Obama - what a help he has been for my business! Whether I agree or disagree with his politics really has nothing to do with how I feel he has helped my business grow! Last year with all the questions on the Affordable Care Act, insurers cancelling employer plans for not complying with the ACA, fines being set then reset then postponed for employers has been a great conversation starter. Over this past year, thanks to the Affordable Care Act, generally known as Obamacare, as soon as anyone finds out that I am a Human Resources Consultant, they spring into questions. Trying to make heads or tails of this and how it effects them and their business. It made every business owner and corporate leader nervous, and a bit frightened.

This is really nothing to worry too much about in comparison to the Executive Order President Barack Obama proposed to change the Fair Labor Standards Act (FLSA) to direct the Department of Labor to revamp its regulations to require overtime pay for several million exempt employees who are currently classified as “executive or professional. Now this, if you're smart enough to understand the implications, should scare the begeebeez (sorry, can't find the proper way to spell this) out of you.

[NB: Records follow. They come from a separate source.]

(* ===== verification/Downsample.v ===== *)
(** * downsample.c: the two filters of rtl_hpsdr

    [down_loop] runs a low-pass filter over a buffer and keeps one result of
    [dsample]; [downsample] runs it twice, over the samples as they come from
    the dongle ([iq_buf]) and over the result ([iq_buf_final]).  The buffers are
    arrays of I/Q pairs; an access outside of them has no value.  The code is
    the one without SIMD: downsample.c undefines the two macros. *)

From S2P Require Import Prelude Arrays Double Single Coeff.
From Stdlib Require Import SpecFloat.

Definition DOWNSAMPLE_192 := 8.
Definition RTL_READ_COUNT := 2048 * DOWNSAMPLE_192.
Definition IQ_FRAME_DATA_LEN := 63.
Definition COEFF3072_H_16_LENGTH := 16.
Definition COEFF1536_H_32_LENGTH := 32.

(** The settings of the filters, in [struct main_cb]. *)
(* include/rtl_hpsdr.h:128-183 main_cb *)
Record filters : Type := mk_filters {
  output_rate : Z;
  length_fir : Z;
  coeff_48 : list single;
  coeff_96 : list single;
  coeff_192 : list single;
  coeff_384 : list single;
  coeff_768 : list single;
}.

(** The buffers of a receiver. *)
(* include/rtl_hpsdr.h:190-209 rcvr_cb *)
Record buffers : Type := mk_buffers {
  iqSample_offset : Z;
  iqSamples_remaining : Z;
  iqSamples : list single;
  iq_buf : list single;
  iq_buf_final : list single;
}.

(** The tables for a length of the filter; no others. *)
(* src/rtl_hpsdr.c:1645-1661 main *)
Definition make_filters (rate length_fir : Z) : filters :=
  if length_fir =? 32 then
    mk_filters rate length_fir coeff1536_48_H_32 coeff1536_96_H_32 coeff1536_192_H_32 coeff1536_384_H_32 coeff3072_768_H_16
  else if length_fir =? 64 then
    mk_filters rate length_fir coeff1536_48_H_64 coeff1536_96_H_64 coeff1536_192_H_64 coeff1536_384_H_64 coeff3072_768_H_16
  else mk_filters rate length_fir [] [] [] [] coeff3072_768_H_16.

(** The table and the decimation for a rate. *)
(* src/downsample.c:165-185 down_loop *)
Definition rate_coeff (f : filters) : option (list single) :=
  if output_rate f =? 48000 then Some (coeff_48 f)
  else if output_rate f =? 96000 then Some (coeff_96 f)
  else if output_rate f =? 192000 then Some (coeff_192 f)
  else if output_rate f =? 384000 then Some (coeff_384 f)
  else None.

(* src/downsample.c:67-83 down_loop *)
Definition rate_dsample (f : filters) : option Z :=
  if output_rate f =? 48000 then Some (DOWNSAMPLE_192 * 2)
  else if output_rate f =? 96000 then Some DOWNSAMPLE_192
  else if output_rate f =? 192000 then Some (DOWNSAMPLE_192 / 2)
  else if output_rate f =? 384000 then Some (DOWNSAMPLE_192 / 4)
  else None.

(** The sums of products of [n] I/Q pairs of [buf] from [pSrc] with the
    coefficients from [pFil]. *)
(* src/downsample.c:189-194 down_loop *)
Fixpoint fir (n : nat) (buf fil : list single) (pSrc pFil : Z) (sums : single * single) : option (single * single) :=
  match n with
  | O => Some sums
  | S n =>
      s0 ← arr_get buf pSrc; s1 ← arr_get buf (pSrc + 1); c ← arr_get fil pFil;
      fir n buf fil (pSrc + 2) (pFil + 1) (fadd sums.1 (fmul s0 c), fadd sums.2 (fmul s1 c))
  end.

(** One turn of the loop over [j] with the state of [k] and [out], which starts
    at [o] of its array; [buf] has moved to [j]. *)
(* src/downsample.c:161-202 down_loop *)
Definition down_turn (buf fil : list single) (coeff_len dsample o : Z) (IQ_swap : bool) (j : Z)
    (st : Z * list single) : option (Z * list single) :=
  let '(k, out) := st in
  sums ← fir (Z.to_nat coeff_len) buf fil j 0 (fzero, fzero);
  let '(sum1, sum2) := sums in
  if ((j + 2) / 2) mod dsample =? 0 then
    out ← arr_set out (o + k) (if IQ_swap then sum2 else sum1);
    out ← arr_set out (o + (k + 1)) (if IQ_swap then sum1 else sum2);
    Some (k + 2, out)
  else Some (k, out).

(** A pass: the settings, the loop, and the move of the history to the front
    (lines 205-207). *)
(* src/downsample.c:41-86 down_loop *)
Definition down_loop (f : filters) (r : buffers) (pass : Z) : option buffers :=
  if pass =? 1 then
    let count := RTL_READ_COUNT in
    let coeff_len := COEFF3072_H_16_LENGTH in
    st ← for_arr (stepped count 2) (down_turn (iq_buf r) (coeff_768 f) coeff_len 2 (COEFF1536_H_32_LENGTH * 2) true) (0, iq_buf_final r);
    buf ← copy_to (iq_buf r) 0 (iq_buf r) (count - coeff_len * 2) (coeff_len * 2);
    Some (mk_buffers (iqSample_offset r) (iqSamples_remaining r) (iqSamples r) buf (snd st))
  else
    let count := RTL_READ_COUNT / 2 in
    let coeff_len := length_fir f in
    dsample ← rate_dsample f;
    fil ← rate_coeff f;
    st ← for_arr (stepped count 2) (down_turn (iq_buf_final r) fil coeff_len dsample (iqSamples_remaining r * 2) false) (0, iqSamples r);
    buf ← copy_to (iq_buf_final r) 0 (iq_buf_final r) (count - coeff_len * 2) (coeff_len * 2);
    Some (mk_buffers (iqSample_offset r) (iqSamples_remaining r) (snd st) (iq_buf r) buf).

(* src/downsample.c: downsample *)
Definition downsample (f : filters) (r : buffers) : option buffers :=
  r ← down_loop f r 1; down_loop f r 2.
(* ===== verification/DownsampleSpec.v ===== *)
(** * downsample.c: what the filters compute

    Each output of [down_loop] is a convolution of the buffer with the filter,
    at the positions that the decimation keeps; the two passes of [downsample]
    compose.  What the code keeps for the next buffer is not what comes before
    it. *)

From S2P Require Import Prelude Arrays Double Single Coeff Downsample.
From Stdlib Require Import SpecFloat.

Abbreviation getf := (get_or fzero).

(** Filter [c] over [g], one number of two from [p]. *)
Definition conv (c : list single) (g : Z -> single) (p : Z) : single :=
  fold_left (fun acc i => fadd acc (fmul (g (p + 2 * i)) (getf c i))) (zseq (length c)) fzero.

(** The number [m] of channel [h] that decimation by [ds] keeps. *)
Definition decimated (ds : Z) (c : list single) (g : Z -> single) (m h : Z) : single :=
  conv c g (2 * (ds * (m + 1) - 1) + h).

Lemma decimated_ext ds c g g' m h : (forall p, g p = g' p) -> decimated ds c g m h = decimated ds c g' m h.
Proof.
  intros Hg. unfold decimated, conv. set (P := 2 * (ds * (m + 1) - 1) + h).
  enough (forall l s, fold_left (fun acc i => fadd acc (fmul (g (P + 2 * i)) (getf c i))) l s =
    fold_left (fun acc i => fadd acc (fmul (g' (P + 2 * i)) (getf c i))) l s) as H by apply H.
  induction l as [|i l IH]; intros s; [done|]. cbn [fold_left]. by rewrite Hg, IH.
Qed.
Lemma load_packet_spec k r pay :
  0 <= k < active_num_rcvrs c -> 0 <= iqSample_offset r ->
  2 * (iqSample_offset r + 2 * rows (slots c)) <= Z.of_nat (length (iqSamples r)) -> length pay = 1032%nat ->
  exists pay', load_packet oor c k r pay = Some pay' /\ length pay' = 1032%nat /\
    forall p, getz pay' p = packet_byte k (iqSamples r) (iqSample_offset r * 2) p (getz pay p).
Proof using Hc.
  intros Hk Ho Hs Hl. destruct offsets_ok as (E1 & E2 & HN & Hsz). unfold load_packet. rewrite E1, E2.
  cbn [mbind option_bind]. fold (slots c). fold (do_copy c k). pose proof Hc as [H1 H2 H3 _ _ _ Hlen Hr Hcp].
  set (N := rows (slots c)) in *. assert (0 < row_size c) as Hrow by (unfold row_size, slots in *; lia).
  assert (0 < slots c <= Z.of_nat (length (copy_rcvr c))) as A1 by (rewrite Hlen; unfold slots, MAX_RCVRS in *; lia).
  set (T := active_num_rcvrs c - 1 + num_copy_rcvrs c).
  assert (0 <= last_slot k (do_copy c k) T < slots c) as A2 by (unfold last_slot, do_copy, slots in *; destruct (_ && _); lia).
  assert (owns c k (do_copy c k) (last_slot k (do_copy c k) T) = true) as A2'.
  { rewrite owns_shown by (done || unfold slots in *; lia). unfold shown, last_slot, do_copy, slots in *. destruct (_ && _) eqn:?; lia. }
  assert (forall j, 0 <= j < slots c -> owns c k (do_copy c k) j = true -> j <= last_slot k (do_copy c k) T) as A3.
  { intros j Hj. rewrite owns_shown by done. unfold shown, last_slot, do_copy, slots in *. destruct (_ && _) eqn:?; lia. }
  assert (forall j, do_copy c k = false -> owns c k (do_copy c k) j = true -> j = last_slot k (do_copy c k) T) as A4.
  { intros j Ed. unfold owns, last_slot. rewrite Ed. lia. }
  destruct (put_rows_spec oor c k (do_copy c k) T (iqSamples r) (iqSample_offset r * 2) A1 (conj A2 A2') A3 A4 16 0 pay N
    (Z.to_nat HPSDR_FRAME_LEN) 0 (16, 0, pay)) as (b1 & i1 & p1 & F1 & Hb1 & Hi1 & L1 & G1);
    [unfold HPSDR_FRAME_LEN; nia..| |].
  { split_and!; [lia|lia|]. split; [done|]. intros p. by replace ((16 <=? p) && (p <? 16)) with false by lia. }
  cbn [Z.eqb]. rewrite F1. cbn [mbind option_bind]. replace (i1 =? 0) with false by lia.
  destruct (put_rows_spec oor c k (do_copy c k) T (iqSamples r) (iqSample_offset r * 2) A1 (conj A2 A2') A3 A4 528 N p1 N
    (Z.to_nat HPSDR_FRAME_LEN) 0 (528, i1, p1)) as (b2 & i2 & p2 & F2 & Hb2 & Hi2 & L2 & G2);
    [unfold HPSDR_FRAME_LEN; nia..| |].
  { split_and!; [lia|lia|]. split; [done|]. intros p. by replace ((528 <=? p) && (p <? 528)) with false by lia. }
  rewrite F2. cbn [mbind option_bind]. exists p2. split; [done|]. split; [congruence|]. intros p.
  rewrite G2, G1, Hb1, Hb2. unfold packet_byte. fold N.
  destruct (Z.leb_spec 16 p), (Z.ltb_spec p (16 + N * row_size c)); cbn [andb]; [|done..].
  by replace (528 <=? p) with false by lia.
Qed.
End load.

(** ** All receivers *)

Section client.
Context (oor : double -> Z) (c : receivers) (Hc : receivers_ok c).

(** The receiver that writes byte [p], if one does. *)
Definition owner (p : Z) : option Z :=
  let area := rows (slots c) * row_size c in
  let q := if (16 <=? p) && (p <? 16 + area) then Some ((p - 16) mod row_size c)
           else if (528 <=? p) && (p <? 528 + area) then Some ((p - 528) mod row_size c) else None in
  q ← q; if q / 6 <? slots c then Some (shown c (q / 6)) else None.

Lemma row_size_pos : 0 < row_size c.
Proof using Hc. destruct Hc. unfold row_size, slots in *. lia. Qed.

Lemma layout_other k out o base s p old :
  0 <= k < active_num_rcvrs c -> base <= p ->
  (if (p - base) mod row_size c / 6 <? slots c then Some (shown c ((p - base) mod row_size c / 6)) else None) <> Some k ->
  layout oor c k (do_copy c k) out o base s p old = old.
Proof using Hc.
  intros Hk Hp Hne. unfold layout. pose proof row_size_pos. pose proof (Z.mod_pos_bound (p - base) (row_size c) ltac:(done)).
  assert (0 <= (p - base) mod row_size c / 6) by (apply Z.div_pos; lia).
  destruct (Z.ltb_spec ((p - base) mod row_size c / 6) (slots c)); [|done]. cbn [andb].
  rewrite owns_shown by (done || lia). destruct (Z.eqb_spec (shown c ((p - base) mod row_size c / 6)) k) as [E|]; [|done].
  by rewrite E in Hne.
Qed.

Lemma packet_byte_other k out o p old :
  0 <= k < active_num_rcvrs c -> owner p <> Some k -> packet_byte oor c k out o p old = old.
Proof using Hc.
  intros Hk. unfold packet_byte, owner. set (a := rows (slots c) * row_size c).
  destruct ((16 <=? p) && (p <? 16 + a)) eqn:E1; [apply layout_other; [done|lia]|].
  destruct ((528 <=? p) && (p <? 528 + a)) eqn:E2; [apply layout_other; [done|lia]|done].
Qed.

Context (rs : Z -> buffers).
Context (Hrs : forall k, 0 <= k < active_num_rcvrs c -> 0 <= iqSample_offset (rs k) /\
  2 * (iqSample_offset (rs k) + 2 * rows (slots c)) <= Z.of_nat (length (iqSamples (rs k)))).

(** The receivers write one after the other. *)
Definition load_all (ks : list Z) (pay : list Z) : option (list Z) :=
  for_arr ks (fun k pay => load_packet oor c k (rs k) pay) pay.

Definition byte_of (k p old : Z) : Z := packet_byte oor c k (iqSamples (rs k)) (iqSample_offset (rs k) * 2) p old.
Lemma piece_ext l l' i i' n : (forall k, 0 <= k < n -> getf l (i + k) = getf l' (i' + k)) -> piece l i n = piece l' i' n.
Proof.
  intros H. apply map_ext_in. intros k Hk%list_elem_of_In%elem_of_zseq. apply H. lia.
Qed.

Lemma rate_samples_block f ds : rate_dsample f = Some ds -> rate_samples (output_rate f) = block_samples ds.
Proof.
  unfold rate_dsample, rate_samples. destruct (_ =? _); [by intros [= <-]|]. destruct (_ =? _); [by intros [= <-]|].
  destruct (_ =? _); [by intros [= <-]|]. destruct (_ =? _); [by intros [= <-]|done].
Qed.

Section stream.
Context {P : Type} (ok : P -> Prop) (sent : P -> list (list single)).

(** The function takes a packet of [n] samples and logs it; [ok] is what it
    needs of its state. *)
Definition takes (n : Z) (load : buffers -> P -> option P) : Prop :=
  forall r p, ok p -> 0 <= iqSample_offset r -> 2 * (iqSample_offset r + n) <= Z.of_nat (length (iqSamples r)) ->
    exists p', load r p = Some p' /\ ok p' /\ sent p' = sent p ++ [packet_samples n r].

Lemma load_loop_spec load n : 0 < n -> takes n load -> forall fuel r p, ok p ->
  0 <= iqSample_offset r -> 0 <= iqSamples_remaining r <= Z.of_nat fuel ->
  2 * (iqSample_offset r + iqSamples_remaining r) <= Z.of_nat (length (iqSamples r)) ->
  exists p' k, load_loop load fuel n r p =
      Some (set_pos (iqSample_offset r + k * n) (iqSamples_remaining r - k * n) r, p') /\
    ok p' /\ 0 <= k /\ iqSamples_remaining r - k * n <= n /\ (0 < iqSamples_remaining r -> 0 < iqSamples_remaining r - k * n) /\
    0 <= iqSamples_remaining r - k * n /\
    exists chunks, sent p' = sent p ++ chunks /\ Forall (fun c => Z.of_nat (length c) = 2 * n) chunks /\
      pending r = concat chunks ++ pending (set_pos (iqSample_offset r + k * n) (iqSamples_remaining r - k * n) r).
Proof.
  intros Hn Hload. induction fuel as [|fuel IH]; intros r p Hok Ho Hr Hl; cbn [load_loop];
    destruct (Z.ltb_spec n (iqSamples_remaining r)) as [Hlt|Hge]; try lia.
  1,3: exists p, 0; replace (iqSample_offset r + 0 * n) with (iqSample_offset r) by lia;
    replace (iqSamples_remaining r - 0 * n) with (iqSamples_remaining r) by lia;
    split; [by destruct r|]; split_and!; [done|lia..|]; exists []; rewrite app_nil_r; by destruct r.
  destruct (Hload r p Hok Ho ltac:(lia)) as (p1 & -> & Hok1 & E1). cbn [mbind option_bind].
  set (r1 := set_pos (iqSample_offset r + n) (iqSamples_remaining r - n) r).
  destruct (IH r1 p1 Hok1) as (p2 & k & E & Hok2 & Hk & Hmax & Hpos & H0 & chunks & Es & Hc & Hp); [cbn; lia..|]. cbn in E, Hmax, Hpos, H0, Hp.
  exists p2, (k + 1). replace (iqSample_offset r + (k + 1) * n) with (iqSample_offset r + n + k * n) by lia.
  replace (iqSamples_remaining r - (k + 1) * n) with (iqSamples_remaining r - n - k * n) by lia.
  split; [done|]. split_and!; [done|lia..|]. exists (packet_samples n r :: chunks). split_and!.
  - by rewrite Es, E1, <- app_assoc.
  - constructor; [|done]. unfold packet_samples, piece. rewrite length_map. unfold zseq. rewrite length_map, length_seq. lia.
  - cbn [concat]. rewrite <- app_assoc. transitivity (packet_samples n r ++ pending r1); [|by rewrite Hp].
    unfold pending, packet_samples, r1. cbn.
    replace (iqSamples_remaining r * 2) with (n * 2 + (iqSamples_remaining r - n) * 2) by lia.
    rewrite piece_app by lia. do 2 f_equal. lia.
Qed.
(* ===== verification/HpsdrThreads.v ===== *)
(** * rtl_hpsdr.c: the threads

    The threads of the receivers fill the payload ([load_packet]) and wait; the
    thread of the stream ([handler_ep6]) sends it when all have.  The steps are
    the critical sections between which other threads can run; a wait on a
    condition is a step with a guard. *)

From S2P Require Import Prelude Arrays Double Single Downsample DownsampleSpec HpsdrPacket HpsdrPacketSpec HpsdrControl HpsdrControlSpec.
From Stdlib Require Import SpecFloat.

(** A receiver is about to load its packet [i]; has loaded it and read
    [send_flags], and is about to store them with its bit, holding [send_lock]; or
    waits until the packet is sent. *)
Inductive phase : Type := Loading (i : nat) | Storing (i : nat) (read : Z) | Waiting (i : nat).

(** The thread of the stream waits for the packets, or has sent one and not yet
    cleared the flags: [done_send_lock] is its own, but [send_lock] is free
    again. *)
Inductive stage : Type := Collecting | Clearing.

(** What the threads share, and where each is; [sent] is the log of the
    datagrams. *)
(* src/rtl_hpsdr.c:88-97 send_flags *)
Record threads : Type := mk_threads {
  thr_flags : Z;
  thr_payload : list Z;
  thr_counter : Z;
  thr_enable : bool;
  thr_stage : stage;
  thr_phases : list phase;
  thr_sent : list (list Z);
}.

Section threads.
Context (oor : double -> Z) (c : receivers).

(** The buffers of receiver [k] when it loads its packet [i]. *)
Context (chunks : nat -> nat -> buffers).

(** All active receivers have their bit ([rcvrs_mask]). *)
Definition all_flags : Z := first (active_num_rcvrs c).

(** Nobody holds [send_lock]. *)
Definition unlocked (s : threads) : Prop := forall k i r, thr_phases s !! k <> Some (Storing i r).

(** [send_flags |= rcvr_mask] reads and then writes; [send_flags = 0] is under
    the other lock and can come between. *)
(* src/rtl_hpsdr.c: handler_ep6 *)
Inductive step : threads -> threads -> Prop :=
| step_load s k i pay :
    unlocked s ->
    thr_phases s !! k = Some (Loading i) ->
    load_packet oor c (Z.of_nat k) (chunks k i) (thr_payload s) = Some pay ->
    step s (mk_threads (thr_flags s) pay (thr_counter s) (thr_enable s) (thr_stage s)
      (<[k := Storing i (thr_flags s)]> (thr_phases s)) (thr_sent s))
| step_store s k i r :
    thr_phases s !! k = Some (Storing i r) ->
    step s (mk_threads (r .| Z.shiftl 1 (Z.of_nat k)) (thr_payload s) (thr_counter s) (thr_enable s) (thr_stage s)
      (<[k := Waiting i]> (thr_phases s)) (thr_sent s))
| step_done s k i :
    thr_stage s = Collecting ->
    thr_phases s !! k = Some (Waiting i) ->
    thr_flags s .& Z.shiftl 1 (Z.of_nat k) = 0 ->
    step s (mk_threads (thr_flags s) (thr_payload s) (thr_counter s) (thr_enable s) (thr_stage s)
      (<[k := Loading (S i)]> (thr_phases s)) (thr_sent s))
| step_send s pay :
    thr_stage s = Collecting ->
    unlocked s ->
    thr_flags s = all_flags \/ thr_enable s = false ->
    plug_sequence (thr_counter s) (thr_payload s) = Some pay ->
    step s (mk_threads (thr_flags s) pay (u32 (thr_counter s + 1)) (thr_enable s) Clearing (thr_phases s) (thr_sent s ++ [pay]))
| step_clear s :
    thr_stage s = Clearing ->
    step s (mk_threads 0 (thr_payload s) (thr_counter s) (thr_enable s) Collecting (thr_phases s) (thr_sent s)).

(** The main loop clears [enable_thread]. *)
(* src/rtl_hpsdr.c:1963-1963 main *)
Definition stop (s : threads) : threads :=
  mk_threads (thr_flags s) (thr_payload s) (thr_counter s) false (thr_stage s) (thr_phases s) (thr_sent s).

Definition reachable (s0 s : threads) : Prop := rtc (fun s s' => step s s' \/ s' = stop s) s0 s.

(** A receiver has read the flags of others and not yet stored them: a clear is
    undone. *)
Definition torn (s : threads) : Prop :=
  exists k i r j, thr_phases s !! k = Some (Storing i r) /\ j <> Z.of_nat k /\ Z.testbit r j = true.

(** A step that is not a clear that is undone. *)
Definition calm (s s' : threads) : Prop :=
  (step s s' \/ s' = stop s) /\ (thr_stage s = Clearing -> thr_stage s' = Collecting -> ~ torn s).

Definition calm_reachable : threads -> threads -> Prop := rtc calm.

(** When a client starts the stream: the main loop has set all flags, to free
    an older thread. *)
Definition started (pay : list Z) : threads :=
  mk_threads all_flags pay 0 true Collecting (replicate (Z.to_nat (active_num_rcvrs c)) (Loading 0)) [].

(** ** What a datagram carries *)

(** The slots of receiver [k] show the samples of [r]. *)
Definition carries (pay : list Z) (k : Z) (r : buffers) : Prop :=
  forall j n h, 0 <= j < slots c -> 0 <= n < 2 * rows (slots c) -> 0 <= h < 2 -> shown c j = k ->
    read24 pay (sample_position c j n h) = 256 * d_to_i16 oor (getf (iqSamples r) (2 * (iqSample_offset r + n) + h)).

Context (Hc : receivers_ok c) (Hfiles : using_IQfiles c = false).

Definition enough (r : buffers) : Prop :=
  0 <= iqSample_offset r /\ 2 * (iqSample_offset r + 2 * rows (slots c)) <= Z.of_nat (length (iqSamples r)).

Over the last several years I have spent quite a bit of time working with employers to properly classify their employees and to make sure they are paid any overtime due. Some, eager to comply to the DOL standards have gone so far as to even give their employees that can be classified as exempt, overtime. Finding that no one ever complains if they get more money for working more than the regular 40 hours each week.  Other employers are so resistant that we either add additional responsibilities to match exempt criteria or I am told "this is my business and I can do what I want!" or, and this is my favorite, "they (the employees) are my friends, they love me. They'll never file a complaint."  That one just cracks me up. I've seen this play out over the years and no one, not even your best friend, can take working 10 hour days with you  (or more), 7 days a week and be sooo happy for you as you sail away for some hard earned R&R on the boat you just bought with last year's profit. While they have to get their kids braces or patch up their roof.

This order, when it is adopted would lay waste to all the job descriptions I have been asked to revamp. The various duties criteria that made job classifications such a tedious business will pretty much be mute. Now the criteria will be based on salary level. According to press reports, the proposal will likely include an increase to the “salary basis” amount from $455 a week “by a significant amount.” This means that a substantial number of employees currently classified as exempt from the overtime requirements would be eligible for overtime pay.

Now here is the best part. Before this was even let out to the public, Department of Labor budgets for 2014 in many states, as well as the federal DOL, have been padded by tens of millions of dollars to provide enough funding to audit employers and enforce DOL violations. You see, they got wind that so many employers misclassify their employees and disregard the rulings, especially in this particular wage and hour area, that they see it as a cash cow and are more than willing to invest that much money to tap into this income stream.

Although we still know little about what changes to the duties tests the administration will propose, it is likely that the changes will touch almost every employer and employee in the country. At this time, it is not clear whether the change to the FLSA will be issued as a proposed regulation from the Department of Labor (which is the normal process for a change of this magnitude) or an Executive Order from the administration, as a formal proposal has not yet been released by the administration. Either way, with it or without the DOL is a force to be reckoned with.

Unlike the IRS, which many people fear already, the majority of issues they deal with from employers makes them slap on some fines. The Department of Labor also slaps on some fines, but they also make employers pay rewards to employees (sometimes with a 3-5 year look back) AND they can also slap on a pair of handcuffs.

To make matters worse, as I presented in a previous blog, with the technological advances put into all the governmental regulatory agencies, once you are in the system, you are on everyone's radar.

My suggestion to you would be to start looking into your HR efforts, make sure they are current, fair and in compliance. Let a trained professional help you see what you can't and maybe when the big bad DOL and their friends comes a huffin' and a puffin' they won't have cause to blow your whole house down.